* What is being asked *
Count only the lines of the records that hold "loop", then give the number without any other words.

Saved entries

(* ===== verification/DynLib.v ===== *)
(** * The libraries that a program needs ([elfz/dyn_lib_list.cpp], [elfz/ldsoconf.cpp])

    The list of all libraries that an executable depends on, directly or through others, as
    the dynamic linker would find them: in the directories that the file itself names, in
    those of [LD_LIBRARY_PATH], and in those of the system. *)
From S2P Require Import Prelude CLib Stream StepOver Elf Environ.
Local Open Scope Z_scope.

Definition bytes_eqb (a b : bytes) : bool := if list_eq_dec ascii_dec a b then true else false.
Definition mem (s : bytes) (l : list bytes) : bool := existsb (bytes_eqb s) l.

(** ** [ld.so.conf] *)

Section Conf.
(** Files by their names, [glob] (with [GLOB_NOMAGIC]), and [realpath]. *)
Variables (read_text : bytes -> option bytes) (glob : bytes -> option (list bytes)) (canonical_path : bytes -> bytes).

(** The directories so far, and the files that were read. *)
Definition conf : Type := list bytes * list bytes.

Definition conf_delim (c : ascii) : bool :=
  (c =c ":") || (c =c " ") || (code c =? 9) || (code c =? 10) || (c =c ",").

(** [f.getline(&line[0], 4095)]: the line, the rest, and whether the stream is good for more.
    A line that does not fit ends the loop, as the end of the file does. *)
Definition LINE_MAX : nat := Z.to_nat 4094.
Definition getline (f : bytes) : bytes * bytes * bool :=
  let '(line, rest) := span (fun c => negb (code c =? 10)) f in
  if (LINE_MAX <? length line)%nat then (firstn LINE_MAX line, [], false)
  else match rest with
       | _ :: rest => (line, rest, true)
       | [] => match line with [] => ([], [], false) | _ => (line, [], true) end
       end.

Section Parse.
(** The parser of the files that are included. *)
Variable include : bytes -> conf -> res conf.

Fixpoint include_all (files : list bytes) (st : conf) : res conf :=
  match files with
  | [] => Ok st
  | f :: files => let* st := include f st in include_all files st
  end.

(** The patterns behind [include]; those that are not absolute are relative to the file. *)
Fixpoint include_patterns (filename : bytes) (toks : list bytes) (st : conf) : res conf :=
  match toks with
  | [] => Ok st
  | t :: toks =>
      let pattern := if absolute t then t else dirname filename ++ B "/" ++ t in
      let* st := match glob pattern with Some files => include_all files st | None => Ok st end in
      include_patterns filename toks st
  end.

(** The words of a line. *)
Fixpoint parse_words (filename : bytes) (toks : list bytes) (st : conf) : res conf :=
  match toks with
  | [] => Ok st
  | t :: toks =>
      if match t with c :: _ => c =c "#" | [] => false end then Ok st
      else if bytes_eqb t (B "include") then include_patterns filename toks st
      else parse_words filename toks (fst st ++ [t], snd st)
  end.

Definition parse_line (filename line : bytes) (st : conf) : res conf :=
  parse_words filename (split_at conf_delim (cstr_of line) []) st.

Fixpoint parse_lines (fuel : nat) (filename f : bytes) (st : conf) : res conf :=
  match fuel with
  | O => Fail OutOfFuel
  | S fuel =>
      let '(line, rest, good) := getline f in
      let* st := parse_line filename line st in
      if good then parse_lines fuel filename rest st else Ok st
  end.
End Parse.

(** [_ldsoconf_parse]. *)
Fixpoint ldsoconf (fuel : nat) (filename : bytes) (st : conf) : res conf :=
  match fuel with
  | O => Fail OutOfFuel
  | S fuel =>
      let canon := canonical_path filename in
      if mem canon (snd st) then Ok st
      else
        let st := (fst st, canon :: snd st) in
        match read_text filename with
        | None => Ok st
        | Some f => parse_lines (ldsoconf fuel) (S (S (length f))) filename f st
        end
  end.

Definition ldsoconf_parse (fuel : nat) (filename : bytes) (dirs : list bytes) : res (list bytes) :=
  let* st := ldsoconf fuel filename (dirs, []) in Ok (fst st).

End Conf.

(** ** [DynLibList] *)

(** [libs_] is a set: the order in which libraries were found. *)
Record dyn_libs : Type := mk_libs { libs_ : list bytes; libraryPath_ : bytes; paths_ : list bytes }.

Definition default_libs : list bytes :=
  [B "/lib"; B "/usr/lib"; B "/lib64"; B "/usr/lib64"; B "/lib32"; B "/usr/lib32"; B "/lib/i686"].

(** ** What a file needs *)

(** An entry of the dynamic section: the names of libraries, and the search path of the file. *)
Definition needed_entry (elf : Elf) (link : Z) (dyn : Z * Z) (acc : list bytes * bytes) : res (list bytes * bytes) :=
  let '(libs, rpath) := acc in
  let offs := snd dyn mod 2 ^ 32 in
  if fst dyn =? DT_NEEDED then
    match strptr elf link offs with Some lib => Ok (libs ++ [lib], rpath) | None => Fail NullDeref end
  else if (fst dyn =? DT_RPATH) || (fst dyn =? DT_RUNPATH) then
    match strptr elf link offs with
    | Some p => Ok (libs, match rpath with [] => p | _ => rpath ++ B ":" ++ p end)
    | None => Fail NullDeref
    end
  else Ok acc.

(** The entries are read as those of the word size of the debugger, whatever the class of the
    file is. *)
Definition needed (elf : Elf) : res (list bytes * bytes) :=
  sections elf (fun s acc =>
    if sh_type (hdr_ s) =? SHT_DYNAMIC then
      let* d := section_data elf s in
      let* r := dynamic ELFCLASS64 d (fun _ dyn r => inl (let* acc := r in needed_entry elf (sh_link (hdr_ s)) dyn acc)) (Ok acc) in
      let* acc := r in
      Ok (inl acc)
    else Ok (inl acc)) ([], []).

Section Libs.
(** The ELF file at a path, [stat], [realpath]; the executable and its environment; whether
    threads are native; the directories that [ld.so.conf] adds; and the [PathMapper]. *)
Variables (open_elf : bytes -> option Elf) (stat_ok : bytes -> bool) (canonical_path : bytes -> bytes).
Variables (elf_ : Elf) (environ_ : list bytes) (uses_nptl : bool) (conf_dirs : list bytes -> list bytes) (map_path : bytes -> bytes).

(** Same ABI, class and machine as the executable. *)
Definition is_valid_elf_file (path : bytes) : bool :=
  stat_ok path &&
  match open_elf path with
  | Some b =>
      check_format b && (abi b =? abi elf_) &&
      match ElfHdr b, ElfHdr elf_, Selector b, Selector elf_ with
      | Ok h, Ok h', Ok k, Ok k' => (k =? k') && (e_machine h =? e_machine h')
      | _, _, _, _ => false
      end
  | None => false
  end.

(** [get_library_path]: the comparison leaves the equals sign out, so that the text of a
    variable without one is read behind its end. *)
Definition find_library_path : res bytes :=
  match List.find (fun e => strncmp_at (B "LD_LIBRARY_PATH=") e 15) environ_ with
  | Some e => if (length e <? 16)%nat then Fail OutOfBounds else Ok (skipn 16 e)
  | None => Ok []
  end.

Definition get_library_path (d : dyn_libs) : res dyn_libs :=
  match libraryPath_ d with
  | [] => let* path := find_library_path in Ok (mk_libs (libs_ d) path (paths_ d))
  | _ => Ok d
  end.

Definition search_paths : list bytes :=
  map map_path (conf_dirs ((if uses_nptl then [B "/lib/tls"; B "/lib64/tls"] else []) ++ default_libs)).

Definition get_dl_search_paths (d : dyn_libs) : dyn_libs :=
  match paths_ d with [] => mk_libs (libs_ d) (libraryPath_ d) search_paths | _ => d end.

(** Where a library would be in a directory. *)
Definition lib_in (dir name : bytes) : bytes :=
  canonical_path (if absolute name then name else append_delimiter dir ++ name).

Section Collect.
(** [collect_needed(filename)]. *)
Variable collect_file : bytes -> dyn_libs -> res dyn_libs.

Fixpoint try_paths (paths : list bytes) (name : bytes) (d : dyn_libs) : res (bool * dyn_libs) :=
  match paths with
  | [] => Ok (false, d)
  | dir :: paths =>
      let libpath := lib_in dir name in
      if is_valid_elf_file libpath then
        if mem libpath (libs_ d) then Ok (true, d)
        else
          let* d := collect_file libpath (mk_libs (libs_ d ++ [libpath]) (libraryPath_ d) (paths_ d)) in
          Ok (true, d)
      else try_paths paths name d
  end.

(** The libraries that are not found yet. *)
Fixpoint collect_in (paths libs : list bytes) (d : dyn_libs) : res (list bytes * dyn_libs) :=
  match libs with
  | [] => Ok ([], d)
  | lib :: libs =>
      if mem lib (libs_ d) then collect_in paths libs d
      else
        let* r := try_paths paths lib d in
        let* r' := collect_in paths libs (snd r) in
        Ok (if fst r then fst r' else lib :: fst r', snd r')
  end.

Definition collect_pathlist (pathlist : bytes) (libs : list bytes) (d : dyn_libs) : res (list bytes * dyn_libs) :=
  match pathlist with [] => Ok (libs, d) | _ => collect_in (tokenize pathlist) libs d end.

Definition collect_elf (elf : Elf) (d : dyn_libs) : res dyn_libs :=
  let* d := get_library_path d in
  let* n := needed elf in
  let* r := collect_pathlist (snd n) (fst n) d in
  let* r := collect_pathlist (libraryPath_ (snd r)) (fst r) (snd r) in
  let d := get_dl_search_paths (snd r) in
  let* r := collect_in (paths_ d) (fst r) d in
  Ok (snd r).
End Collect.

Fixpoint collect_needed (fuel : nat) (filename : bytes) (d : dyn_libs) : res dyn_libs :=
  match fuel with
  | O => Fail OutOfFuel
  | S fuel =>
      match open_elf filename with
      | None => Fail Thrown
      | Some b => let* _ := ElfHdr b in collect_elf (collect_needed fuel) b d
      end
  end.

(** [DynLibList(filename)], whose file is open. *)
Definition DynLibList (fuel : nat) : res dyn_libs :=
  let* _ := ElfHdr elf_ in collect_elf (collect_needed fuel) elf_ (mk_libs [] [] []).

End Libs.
* * *
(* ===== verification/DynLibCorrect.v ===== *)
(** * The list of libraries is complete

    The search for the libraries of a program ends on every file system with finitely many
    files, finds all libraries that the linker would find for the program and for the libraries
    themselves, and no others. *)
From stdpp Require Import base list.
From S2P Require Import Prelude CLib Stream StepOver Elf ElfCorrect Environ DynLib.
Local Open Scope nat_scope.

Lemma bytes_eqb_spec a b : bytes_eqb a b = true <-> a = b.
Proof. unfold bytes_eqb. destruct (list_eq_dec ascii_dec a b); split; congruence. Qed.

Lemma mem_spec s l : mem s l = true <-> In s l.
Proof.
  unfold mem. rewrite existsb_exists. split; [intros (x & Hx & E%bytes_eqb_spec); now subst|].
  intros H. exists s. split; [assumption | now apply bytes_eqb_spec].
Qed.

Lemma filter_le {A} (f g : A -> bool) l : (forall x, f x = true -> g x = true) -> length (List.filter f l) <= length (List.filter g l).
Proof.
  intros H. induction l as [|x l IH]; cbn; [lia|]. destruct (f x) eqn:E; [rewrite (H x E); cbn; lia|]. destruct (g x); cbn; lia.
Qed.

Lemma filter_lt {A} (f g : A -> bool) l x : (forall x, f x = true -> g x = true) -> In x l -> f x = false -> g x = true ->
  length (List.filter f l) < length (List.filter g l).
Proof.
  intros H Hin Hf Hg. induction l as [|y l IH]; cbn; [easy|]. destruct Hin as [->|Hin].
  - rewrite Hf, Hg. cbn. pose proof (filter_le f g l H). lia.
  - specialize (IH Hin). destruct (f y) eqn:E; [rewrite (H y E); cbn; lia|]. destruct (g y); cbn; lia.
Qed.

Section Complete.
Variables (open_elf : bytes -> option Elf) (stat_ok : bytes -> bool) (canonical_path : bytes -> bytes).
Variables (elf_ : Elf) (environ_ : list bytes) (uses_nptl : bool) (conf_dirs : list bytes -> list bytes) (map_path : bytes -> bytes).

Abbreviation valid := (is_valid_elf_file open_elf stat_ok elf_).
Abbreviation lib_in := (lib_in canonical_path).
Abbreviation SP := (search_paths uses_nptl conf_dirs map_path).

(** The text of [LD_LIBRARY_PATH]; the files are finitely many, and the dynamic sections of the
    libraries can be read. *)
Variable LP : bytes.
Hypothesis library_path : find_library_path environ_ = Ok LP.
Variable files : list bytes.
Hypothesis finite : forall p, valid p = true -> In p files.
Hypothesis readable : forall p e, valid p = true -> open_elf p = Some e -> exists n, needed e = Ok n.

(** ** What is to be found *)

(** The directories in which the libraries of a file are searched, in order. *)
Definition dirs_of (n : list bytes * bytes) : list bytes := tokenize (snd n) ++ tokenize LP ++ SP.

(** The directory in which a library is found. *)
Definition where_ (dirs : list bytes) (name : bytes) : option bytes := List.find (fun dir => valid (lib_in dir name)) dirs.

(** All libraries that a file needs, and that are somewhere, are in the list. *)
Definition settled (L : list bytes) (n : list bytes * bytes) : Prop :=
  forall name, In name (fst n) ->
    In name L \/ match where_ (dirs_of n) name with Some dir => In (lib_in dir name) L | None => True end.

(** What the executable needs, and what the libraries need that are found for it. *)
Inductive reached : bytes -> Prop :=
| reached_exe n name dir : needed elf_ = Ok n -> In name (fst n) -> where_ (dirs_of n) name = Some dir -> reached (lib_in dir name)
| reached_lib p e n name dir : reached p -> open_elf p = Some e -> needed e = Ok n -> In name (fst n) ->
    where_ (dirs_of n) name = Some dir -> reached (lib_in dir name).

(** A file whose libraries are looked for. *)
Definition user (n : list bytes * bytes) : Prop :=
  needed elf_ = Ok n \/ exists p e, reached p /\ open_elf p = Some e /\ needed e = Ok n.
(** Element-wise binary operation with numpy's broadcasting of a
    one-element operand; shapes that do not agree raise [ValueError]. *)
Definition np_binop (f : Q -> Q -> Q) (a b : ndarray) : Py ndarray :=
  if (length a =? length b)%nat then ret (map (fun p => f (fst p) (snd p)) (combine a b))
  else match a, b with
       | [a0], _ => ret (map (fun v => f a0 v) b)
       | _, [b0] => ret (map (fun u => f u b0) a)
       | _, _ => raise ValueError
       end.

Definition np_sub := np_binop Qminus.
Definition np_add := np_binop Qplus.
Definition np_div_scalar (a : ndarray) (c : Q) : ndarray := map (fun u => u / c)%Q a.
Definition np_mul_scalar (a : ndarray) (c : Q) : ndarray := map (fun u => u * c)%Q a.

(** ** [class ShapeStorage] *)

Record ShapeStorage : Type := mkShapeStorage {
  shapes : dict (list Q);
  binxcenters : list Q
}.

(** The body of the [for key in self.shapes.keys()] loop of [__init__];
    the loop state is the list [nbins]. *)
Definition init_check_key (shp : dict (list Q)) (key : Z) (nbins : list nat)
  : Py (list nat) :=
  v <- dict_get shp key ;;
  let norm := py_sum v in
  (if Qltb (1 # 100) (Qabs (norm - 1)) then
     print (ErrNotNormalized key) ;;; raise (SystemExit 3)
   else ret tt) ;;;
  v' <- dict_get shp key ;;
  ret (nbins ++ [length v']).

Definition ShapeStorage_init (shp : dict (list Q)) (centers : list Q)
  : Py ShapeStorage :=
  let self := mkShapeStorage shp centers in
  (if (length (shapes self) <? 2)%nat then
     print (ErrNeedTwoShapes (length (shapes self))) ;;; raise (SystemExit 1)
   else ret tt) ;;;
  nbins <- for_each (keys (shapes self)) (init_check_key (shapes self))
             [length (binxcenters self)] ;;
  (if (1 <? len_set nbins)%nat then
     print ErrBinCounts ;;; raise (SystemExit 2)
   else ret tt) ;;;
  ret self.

* Worked solution *
3